Nonostante le temperature ambientali superiori ai 30 gradi centigradi e il poco utilizzo delle soft in FP1, la pole di Verstappen per la Sprint Race (1m32.143s) è stata di quasi 7 decimi più veloce rispetto alla sua pole equivalente dello scorso anno. La Sprint Race si correrà alle 12, in condizioni ambientali che si prevedono simili a quelle delle qualifiche, prima delle qualifiche per il Gran Premio nel pomeriggio. L’evoluzione della pista è stata significativa, portando molti piloti a ritardare i propri giri fino agli ultimi minuti per sfruttare i benefici di un tracciato più veloce: una tattica che in alcuni casi ha pagato, ma che ha anche messo alcuni piloti in difficoltà.
La giornata in pista
L’unica sessione di prove libere, disputata nel pomeriggio con temperature dell’asfalto che hanno raggiunto i 39°C gradi, si è conclusa con il miglior tempo segnato da Lando Norris (McLaren) su gomme Soft. Lewis Hamilton (Ferrari) ha primeggiato per gran parte della sessione su Hard – mescola utilizzata per la maggiore in FP1 – prima che i piloti passassero alle Soft negli ultimi minuti per sfruttare al massimo l’evoluzione della pista.
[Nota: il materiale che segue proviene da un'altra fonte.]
(* ===== verification/Auth.v ===== *)
(** * The older authentication dependencies

    [get_current_key] and [require_setup_token] of [auth/dependencies.py],
    which [get_current_identity] has replaced and which applications that
    embed the server may still use.  The first needs the key record that
    [get_current_identity] leaves in [request.state.key_info]: [authenticate]
    is that function with the record it leaves. *)

From Stdlib Require Import Ascii String.
From S2P Require Import Prelude PyStr PyCodec Json DateTime Effects PyNum Paths Limits Config.
From S2P Require Import Claims KeyStore Jwt FsModel Storage World Frame Backends.
Local Open Scope string_scope.
Local Open Scope list_scope.
Local Open Scope effect_scope.

Section auth.
Context {S C K : Type} `{KeyStoreProtocol K} `{App K}.
Abbreviation W := (World S C K).

(** The bearer's key, and the answer without one. *)
Definition bearer_key (rq : HttpRequest) : M W (option KeyInfo) :=
  match rq_credentials rq with
  | Some credentials => on_keys (kp_validate credentials)
  | None => ret None
  end.
Definition unauthenticated_error {A} (rq : HttpRequest) : M W A :=
  match rq_x_setup_token rq, rq_credentials rq with
  | Some _, _ => emit_auth_failure "rest" "invalid_setup_token" None
  | None, Some c =>
      emit_auth_failure "rest" "invalid_key" (if decide (c = "") then None else Some (str_take 12 c))
  | None, None => emit_auth_failure "rest" "missing_bearer" None
  end;;;
  http_error 401 "Missing or invalid authentication credentials".

(** [get_current_identity] with [request.state.key_info]. *)
Definition authenticate (rq : HttpRequest) : M W (Identity * option KeyInfo) :=
  if cf_dev_mode app_config then ret (dev_identity, None)
  else if decide (rq_x_setup_token rq = Some (cf_setup_token app_config)) then ret (operator_identity, None)
  else
    info <- bearer_key rq;;
    match info with
    | Some info => identity <- of_res (app_identity info);; ret (identity, Some info)
    | None => unauthenticated_error rq
    end.

(** [get_current_key]. *)
Definition get_current_key (rq : HttpRequest) : M W (option KeyInfo) :=
  if cf_dev_mode app_config then ret None
  else
    r <- authenticate rq;;
    if extra_get "operator" r.1 then ret None else ret r.2.

(** [x_setup_token or request.headers.get("X-Setup-Token")]. *)
Definition presented_token (rq : HttpRequest) (x_setup_token : option str) : option str :=
  match x_setup_token with
  | Some t => if decide (t = "") then rq_x_setup_token rq else Some t
  | None => rq_x_setup_token rq
  end.

(** [require_setup_token]. *)
Definition require_setup_token (rq : HttpRequest) (x_setup_token : option str) : M W unit :=
  if cf_dev_mode app_config then ret tt
  else if decide (presented_token rq x_setup_token = Some (cf_setup_token app_config)) then ret tt
  else
    emit_auth_failure "rest" "invalid_setup_token" None;;;
    http_error 403 "Invalid setup token".

(** [authenticate] is [get_current_identity]. *)
Lemma authenticate_identity rq w :
  get_current_identity rq w = (r <- authenticate rq;; ret r.1) w.
Proof.
  unfold get_current_identity, authenticate. destruct (cf_dev_mode app_config); [done|]. cbv zeta.
  case_decide; [done|]. trans (bind (bearer_key rq)
    (λ info, match info with Some info => of_res (app_identity info) | None => unauthenticated_error rq end) w);
    [reflexivity|].
  unfold bind. destruct (bearer_key rq w) as [[[info|]|e] w']; [| |done].
  - unfold of_res, ret. by destruct (app_identity info).
  - unfold unauthenticated_error, bind, http_error, raise.
    by repeat case_match; simplify_eq.
Qed.

(** An identity comes with a key record exactly when it is a bearer's: a key
    that is valid now, whose identity it is. *)
Lemma authenticate_key rq w identity info w' :
  authenticate rq w = (Ok (identity, Some info), w') →
  ∃ credentials, rq_credentials rq = Some credentials ∧
    (kp_validate credentials (w_keys w)).1 = Ok (Some info) ∧ app_identity info = Ok identity.
Proof.
  unfold authenticate. destruct (cf_dev_mode app_config); [done|]. case_decide; [done|].
  unfold bind at 1. destruct (bearer_key rq w) as [[[i|]|e] w1] eqn:E; [| |done].
  - unfold bind, of_res, ret. destruct (app_identity i) as [j|] eqn:Ei; [|done]. intros [= <- <- _].
    unfold bearer_key in E. destruct (rq_credentials rq) as [c|]; [|done].
    unfold on_keys, lift in E. exists c. by destruct (kp_validate c (w_keys w)); simplify_eq/=.
  - unfold unauthenticated_error, bind, http_error, raise. by repeat case_match.
Qed.
End auth.

(** ** Properties *)

(** [get_current_key] answers with a key record exactly for a bearer.  It
    fails when [get_current_identity] fails, with the same error and effects;
    a record it returns is of a key the request presents, valid in the key
    store at that moment and not an operator's; and [require_setup_token]
    accepts without effect or answers 403. *)
Theorem get_current_key_exact {S C K} `{KeyStoreProtocol K, !App K} rq header (w : World S C K) :
  (∀ e w', get_current_identity rq w = (Raise e, w') → get_current_key rq w = (Raise e, w')) ∧
  (∀ info w', get_current_key rq w = (Ok (Some info), w') → ∃ credentials identity,
     rq_credentials rq = Some credentials ∧ (kp_validate credentials (w_keys w)).1 = Ok (Some info) ∧
     get_current_identity rq w = (Ok identity, w') ∧ extra_get "operator" identity = false) ∧
  match require_setup_token rq header w with
  | (Ok _, w') => w' = w ∧ (cf_dev_mode app_config = true ∨ header = Some (cf_setup_token app_config)
                            ∨ rq_x_setup_token rq = Some (cf_setup_token app_config))
  | (Raise e, _) => e = HTTPException 403 (DText "Invalid setup token")
  end.
Proof.
  split_and!.
  - intros e w'. rewrite authenticate_identity. unfold get_current_key, bind, ret.
    destruct (cf_dev_mode app_config) eqn:Ed; [unfold authenticate; by rewrite Ed|].
    destruct (authenticate rq w) as [[r|] ?]; [by intros [=]|by intros [= -> ->]].
  - intros info w'. unfold get_current_key. destruct (cf_dev_mode app_config) eqn:Ed; [done|].
    unfold bind at 1. destruct (authenticate rq w) as [[[i k]|e] w''] eqn:E; [|done]. cbn [fst snd].
    destruct (extra_get "operator" i) eqn:Ex; [done|]. intros [= -> ->].
    destruct (authenticate_key _ _ _ _ _ E) as (c & Hc & Hv & _). exists c, i. split_and!; try done.
    by rewrite authenticate_identity; unfold bind; rewrite E.
  - unfold require_setup_token. destruct (cf_dev_mode app_config) eqn:Ed; [by split; [|left]|]. case_decide as Et.
    + split; [done|right]. unfold presented_token in Et. destruct header as [t|]; [case_decide|]; auto.
    + unfold bind, http_error, raise.
      by destruct (emit_auth_failure_ok "rest" "invalid_setup_token" None w) as [evs ->].
Qed.

(** *** A bearer *)

#[local] Existing Instances Demo.keys.
#[local] Instance keyed_server : App KeyStore := Demo.core false.
Definition bob_key : res (str * KeyInfo) * KeyStore := kp_create_key "bob" (fresh_store [] 0).
Definition bearer_world : Demo.World := set_keystore bob_key.2 (Demo.world 0).
Definition bearer_request : HttpRequest :=
  let rq := Demo.request "" in
  {| rq_x_setup_token := None;
     rq_credentials := match bob_key.1 with Ok (raw, _) => Some raw | Raise _ => None end;
     rq_authorization := ""; rq_x_sender := None; rq_raw_path := ""; rq_content_type := "";
     rq_content_encoding := ""; rq_body := []; rq_body_error := None; rq_form := [];
     rq_client := rq_client rq |}.

Lemma get_current_key_exact_witness :
  ∃ info w', get_current_key bearer_request bearer_world = (Ok (Some info), w') ∧ ki_label info = "bob" ∧
    (∃ identity, get_current_identity bearer_request bearer_world = (Ok identity, w')) ∧
    (require_setup_token bearer_request (Some "wrong") bearer_world).1
    = Raise (HTTPException 403 (DText "Invalid setup token")).
Proof.
  destruct (get_current_key_exact bearer_request (Some "wrong") bearer_world) as (_ & Hk & _).
  eexists _, _. split; [vm_compute; reflexivity|]. split; [reflexivity|]. split; [|vm_compute; reflexivity].
  destruct (Hk _ _ ltac:(vm_compute; reflexivity)) as (c & i & _ & _ & E & _).
  exists i. etrans; [exact E|]. vm_compute. reflexivity.
Defined.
Ferrari al contrario ha scelto di montare le Medie nel finale per prepararsi alla qualifica Sprint (dove sono obbligatorie in SQ1 e SQ2): una strategia adottata anche da Racing Bulls e Mercedes. La sorpresa della sessione è stato il secondo posto di Nico Hulkenberg su Sauber, grazie ad un giro veloce su Soft proprio nel finale.
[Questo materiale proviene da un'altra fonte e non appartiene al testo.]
(* ===== verification/Upload.v ===== *)
(** * The byte upload

    [routes/upload.py]: the upload handler with its rollbacks.  The [tarfile] module (with gzip) is the argument [tar_open]:
    the entries an archive yields, in order, and the exception that ends the
    iteration, if any.  The archive reader sees the body through the stream
    reader of [Streaming], which is the concatenation of the chunks. *)

From Stdlib Require Import Ascii String.
From stdpp Require Import pretty.
From S2P Require Import Prelude PyStr PyCodec Json DateTime Effects PyNum Paths Limits Config.
From S2P Require Import Claims KeyStore Jwt FsModel Storage World Downloads Inbox Files SendInit.
Local Open Scope string_scope.
Local Open Scope list_scope.
Local Open Scope effect_scope.

(** ** [routes/upload.py] *)

Definition extract_bearer_token (authorization : str) : option str :=
  if startswith "bearer " (lower authorization) then
    match split1 " " authorization with Some (_, t) => Some (strip t) | None => None end
  else None.

Definition reject_unauth (reason : str) : exn :=
  HTTPException 401 (DDict [("error", "unauthenticated"); ("reason", reason)]).

Definition upload_jwt_error (e : token_error) : exn :=
  match e with
  | TokenExpired => reject_unauth "expired"
  | TokenNotYetValid => reject_unauth "immature"
  | TokenInvalidSignature => reject_unauth "bad_signature"
  | TokenMissingClaim claim =>
      HTTPException 401 (DDict [("error", "unauthenticated"); ("reason", "missing_claim"); ("claim", claim)])
  | RevokedTokenError _ => reject_unauth "revoked"
  | TokenDecodeError => reject_unauth "invalid"
  end.

(** A [TarInfo] and the result of [tf.extractfile(info).read()]. *)
Record TarInfo := {
  ti_name : str;
  ti_size : Z;
  ti_isreg : bool;
  ti_data : res (option bytes);
}.

(** [by_name = {f["name"]: f for f in manifest_files}], by the declared size:
    the last entry of a name wins. *)
Definition declared_file (f : json) : res (str * dict) :=
  name <-? record_file_name f;; d <-? as_dict f;; Ok (name, d).
Definition by_name_of (manifest_files : list json) : res (gmap str dict) :=
  entries <-? map_res declared_file manifest_files;;
  Ok (foldl (λ m e, <[e.1 := e.2]> m) ∅ entries).

Section upload.
Context {S C K : Type} `{StorageBackend S} `{ClaimStorage C} `{KeyStoreProtocol K}
  `{App K} `{PyJwt}.
Abbreviation W := (World S C K).

(** [tarfile.open(fileobj=..., mode=...)]: gzip or not, the bytes. *)
Variable tar_open : bool → bytes → list (res TarInfo).

Definition extract_bearer (rq : HttpRequest) : M W str :=
  match extract_bearer_token (rq_authorization rq) with
  | Some t => ret t
  | None => raise (reject_unauth "missing_bearer")
  end.

Definition effective_per_file_max : Z :=
  default DEFAULT_PER_FILE_MAX (lc_per_file_max (cf_limits app_config)).

Definition violation {A} (reason name : str) : M W A := raise (ManifestViolation reason name).

(** One entry of the archive: the writer, the names seen, the bytes so far. *)
Definition tar_step (by_name : gmap str dict) (acc : sb_writer * gset str * Z) (entry : res TarInfo)
    : M W (sb_writer * gset str * Z) :=
  let '(writer, seen, bytes_total) := acc in
  info <- of_res entry;;
  let name := ti_name info in
  if negb (ti_isreg info) then violation "non_regular_entry" name
  else match by_name !! name with
  | None => violation "extra_file" name
  | Some declared =>
      declared_size <- of_res (get_int "size" 0 declared);;
      if negb (bool_decide (ti_size info = declared_size)) then violation "wrong_size" name
      else if decide (effective_per_file_max < ti_size info)%Z then
        raise (LimitsRejection cap_exceeded per_file_max (Some effective_per_file_max) (ti_size info)
          ("per_file_max: max_bytes=" +:+ pretty effective_per_file_max
           +:+ " actual_bytes=" +:+ pretty (ti_size info)))
      else
        src <- of_res (ti_data info);;
        match src with
        | None => violation "non_regular_entry" name
        | Some data =>
            if negb (bool_decide (blen data = declared_size)) then violation "wrong_size" name
            else
              '(writer, _) <- on_store (sb_write_file writer name (bytes_io data));;
              ret (writer, {[name]} ∪ seen, bytes_total + blen data)%Z
        end
  end.

(** [_stream_tar_into_writer]. *)
Definition stream_tar_into_writer (entries : list (res TarInfo)) (writer : sb_writer)
    (manifest_files : list json) : M W (sb_writer * Z) :=
  by_name <- of_res (by_name_of manifest_files);;
  '((writer, seen), bytes_total) <- fold_m (tar_step by_name) (writer, ∅, 0%Z) entries;;
  match sorted (elements (dom by_name ∖ seen)) with
  | first :: _ => violation "missing_file" first
  | [] => ret (writer, bytes_total)
  end.

Definition count_upload (result : str) : M W unit :=
  safe_emit None (Some (count_event "cassetta.upload.operations" "result" result)).

(** The [except] clauses around the streaming. *)
Definition upload_failed (writer : sb_writer) {A} (e : exn) : M W A :=
  on_store (sb_abort writer);;;
  match e with
  | ManifestViolation reason name =>
      struct_log WARNING "upload_manifest_violation";;;
      struct_log WARNING "upload_rollback";;;
      count_upload "rejected";;;
      safe_emit None (Some (count_event "cassetta.upload.manifest_violations" "reason" reason));;;
      raise (HTTPException 400
        (DDict [("error", "manifest_violation"); ("reason", reason); ("name", name)]))
  | TarError msg =>
      struct_log WARNING "upload_rollback";;;
      count_upload "error";;;
      raise (HTTPException 400 (DDict [("error", "tar_parse_error"); ("reason", msg)]))
  | _ =>
      struct_log WARNING "upload_rollback";;;
      count_upload "error";;;
      raise e
  end.

(** [claims.get("manifest") or {}] and its files. *)
Definition manifest_files_of (claims : dict) : res (list json) :=
  match dict_get "manifest" claims with
  | Some m => if py_truthy m then d <-? as_dict m;; get_list "files" d else Ok []
  | None => Ok []
  end.

Definition uploaded_meta (bundle_id : str) (sender : json) (now : Z) (manifest_files : list json) : dict :=
  bundle_meta bundle_id sender now
    (if (1 <? length manifest_files)%nat then "bundle" else "file") manifest_files.

Definition conflict_409 {A} (kind : str) : M W A :=
  raise (HTTPException 409 (DDict [("error", "bundle_path_conflict"); ("kind", kind)])).

(** The claims of the credential, checked against the request. *)
Definition upload_claims_of (rq : HttpRequest) (bundle_path : str) : M W (dict * str) :=
  token <- extract_bearer rq;;
  claims <- catch (verify_token token) (λ e,
    match e with TokenError t => Some (raise (upload_jwt_error t)) | _ => None end);;
  if negb (get_is "mode" "batch" claims)
  then raise (HTTPException 422 (DDict [("error", "unauthenticated"); ("reason", "wrong_mode")]))
  else
    let claim_bundle_path := get_str "bundle_path" "" claims in
    if decide (unquote bundle_path = claim_bundle_path) then ret (claims, claim_bundle_path)
    else raise (reject_unauth "bundle_path_mismatch").

Definition open_or_409 (path : str) : M W sb_writer :=
  catch (on_store (sb_open_bundle_write path)) (λ e,
    match e with
    | BundlePathConflictError _ kind => Some (conflict_409 (conflict_kind_name kind))
    | OSError EEXIST _ => Some (conflict_409 "occupied")
    | _ => None
    end).

Definition upload_bundle (rq : HttpRequest) (bundle_path : str) : M W Response :=
  '(claims, path) <- upload_claims_of rq bundle_path;;
  manifest_files <- of_res (manifest_files_of claims);;
  bundle_id <- of_res (dict_item "bundle_id" claims);;
  let bundle_id := py_str bundle_id in
  let sender := default JNull (dict_get "sender" claims) in
  let gzip := bool_decide (lower (rq_content_encoding rq) = "gzip") in
  struct_log INFO "upload_stream_start";;;
  writer <- open_or_409 path;;
  '(written, bytes_total) <- catch
    (r <- stream_tar_into_writer (tar_open gzip (body_of rq)) writer manifest_files;;
     read_body rq;;; ret r)
    (λ e, Some (upload_failed writer e));;
  w <- get;;
  catch (on_store (sb_commit written (uploaded_meta bundle_id sender (w_now w) manifest_files)))
    (λ e, Some (
      on_store (sb_abort writer);;;
      struct_log WARNING "upload_rollback";;;
      count_upload "error";;;
      raise e));;;
  struct_log INFO "upload_stream_complete";;;
  count_upload "ok";;;
  safe_emit None (Some (Increment "cassetta.upload.bytes" bytes_total []));;;
  ret (json_response 201 (JDict [("bundle_id", JStr bundle_id); ("ok", JBool true)]) []).
End upload.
Simone Berra, Pirelli chief engineer: “Come ci aspettavamo, tutte le squadre hanno scelto di iniziare la giornata con un set di C1, una mescola probabilmente non considerata competitiva per la gara e quindi impiegata in FP1 principalmente per consentire ai piloti di familiarizzare con le condizioni iniziali del tracciato. La differenza prestazionale rispetto alle altre due mescole è risultata inferiore rispetto a quando indicato nelle simulazioni pre-evento, pur restando comunque significativa. C’è da dire che la C1 ha comunque offerto un buon livello di aderenza nei performance run e ha confermato la sua consistenza nei long run effettuati da alcuni team.
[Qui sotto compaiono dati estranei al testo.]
(** Nothing in the manifest of a credential is malformed text. *)
Lemma manifest_files_wf claims files names :
  json_wf (JDict claims) = true → manifest_files_of claims = Ok files → declared_names files = Ok names →
  forallb json_wf files = true.
Proof.
  intros Hw. unfold manifest_files_of. destruct (dict_get "manifest" claims) as [m|] eqn:Em; [|by intros [= <-]].
  pose proof (dict_get_wf _ _ _ Hw Em) as Hm. destruct (py_truthy m); [|by intros [= <-]].
  unfold as_dict, res_bind. destruct m as [| | | | | |d]; try done. unfold get_list.
  destruct (dict_get "files" d) as [f|] eqn:Ef; [|by intros [= <-]].
  pose proof (dict_get_wf _ _ _ Hm Ef) as Hf. destruct f as [| | | |t|l|kv]; try done.
  - intros [= <-] Hn. by destruct t.
  - by intros [= <-] _.
  - intros [= <-] Hn. by destruct kv.
Qed.

(** ** Lemmas: streaming the archive *)

(** The regular file [n] with contents [d] is an entry of the archive. *)
Definition archived (entries : list (res TarInfo)) (n : str) (d : bytes) : Prop :=
  ∃ info, Ok info ∈ entries ∧ ti_isreg info = true ∧ ti_name info = n ∧ ti_data info = Ok (Some d).

Section upload.
Context {S C K : Type} `{StorageReads S, !BundleLaws S, ClaimReads C, KeyReads K, !App K, PyJwt}.
Abbreviation W := (World S C K).
Implicit Types (w : W).

Section session.
Variables (p : str) (h0 : sb_writer) (s0 : S) (names : list str) (entries : list (res TarInfo)).
Hypothesis Hnames : names_ok names.

(** The upload session holds the files written so far. *)
Definition streaming (h : sb_writer) (V : list (str * bytes)) w : Prop :=
  bl_session p h0 V s0 (w_store w) h ∧ NoDup V.*1 ∧ (∀ n, n ∈ V.*1 → n ∈ names) ∧
  ∀ n d, (n, d) ∈ V → archived entries n d.

(** Some session is open: what a failure leaves. *)
Definition broken_off w : Prop := ∃ h V, bl_session p h0 V s0 (w_store w) h.

Lemma streaming_broken h V w : streaming h V w → broken_off w.
Proof. intros [Hs _]. by exists h, V. Qed.

Lemma wp_tar_step bn acc entry w V :
  dom bn = (list_to_set names : gset str) → entry ∈ entries →
  streaming acc.1.1 V w → acc.1.2 = (list_to_set V.*1 : gset str) →
  wp (tar_step bn acc entry)
    (λ acc' w', w_now w' = w_now w ∧ ∃ V', streaming acc'.1.1 V' w' ∧ acc'.1.2 = (list_to_set V'.*1 : gset str))
    (λ _, broken_off) w.
Proof.
  intros Hbn Hin Hs Hseen. destruct acc as [[h seen] total]. cbn [fst snd] in *. subst seen.
  pose proof (streaming_broken _ _ _ Hs) as Hb. unfold tar_step, violation.
  apply wp_bind, wp_of_res. destruct entry as [info|e]; [|done]. cbv zeta.
  destruct (ti_isreg info) eqn:Er; [|done]. cbn [negb].
  destruct (bn !! ti_name info) as [declared|] eqn:En; [|done].
  apply wp_bind, wp_of_res. destruct (get_int "size" 0 declared) as [z|]; [|done].
  destruct (negb _); [done|]. case_decide; [done|].
  apply wp_bind, wp_of_res. destruct (ti_data info) as [[data|]|] eqn:Ed; [|done..].
  destruct (negb _); [done|]. apply wp_bind, wp_on_store.
  destruct Hs as (Hs & Hnd & Hsub & Harch).
  destruct (decide (ti_name info ∈ V.*1)) as [Hdup|Hnew].
  { destruct (bl_write_twice _ _ _ _ _ _ _ (bytes_io data) Hs Hdup) as [e E]. unfold wp. by rewrite E. }
  assert (HnN : ti_name info ∈ names).
  { apply (elem_of_list_to_set (C := gset str)). rewrite <- Hbn. by apply elem_of_dom. }
  assert (Hnd' : NoDup (V.*1 ++ [ti_name info])).
  { apply NoDup_app. split_and!; [done| |apply NoDup_singleton]. set_solver. }
  assert (Hsub' : ∀ n, n ∈ V.*1 ++ [ti_name info] → n ∈ names).
  { intros n [?|Hx%list_elem_of_singleton]%elem_of_app; [by apply Hsub|by subst n]. }
  destruct (bl_write _ _ _ _ _ _ (ti_name info) data Hs (names_ok_sub _ _ Hnames Hnd' Hsub')) as (h' & s' & E & Hs').
  unfold wp. rewrite E. split; [done|]. exists (V ++ [(ti_name info, data)]). cbn [fst snd].
  unfold streaming. rewrite fmap_app. split_and!; [done..| |].
  - intros n d [?|Hd%list_elem_of_singleton]%elem_of_app; [by apply Harch|]. simplify_eq. by exists info.
  - rewrite list_to_set_app_L. set_solver.
Qed.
Nonostante quest’anno le temperature dell’asfalto fossero superiori di qualche grado, i tempi registrati nella sessione di prove libere e nella SQ3 con gomma Soft sono risultati migliori rispetto a quelli del 2024, soprattutto grazie all’evoluzione tecnica delle monoposto. La Sprint pole di oggi di Verstappen è infatti già due decimi più rapida del giro che lo scorso anno aveva consegnato la prima posizione in griglia a Lando Norris per il Gran Premio. Il delta tra Media e Soft è leggermente superiore rispetto alle previsioni ma si tratta di un dato che non stupisce troppo in un weekend Sprint, considerando il tempo limitato a disposizione delle squadre per perfezionare il set up e massimizzare la prestazione complessiva delle vetture.”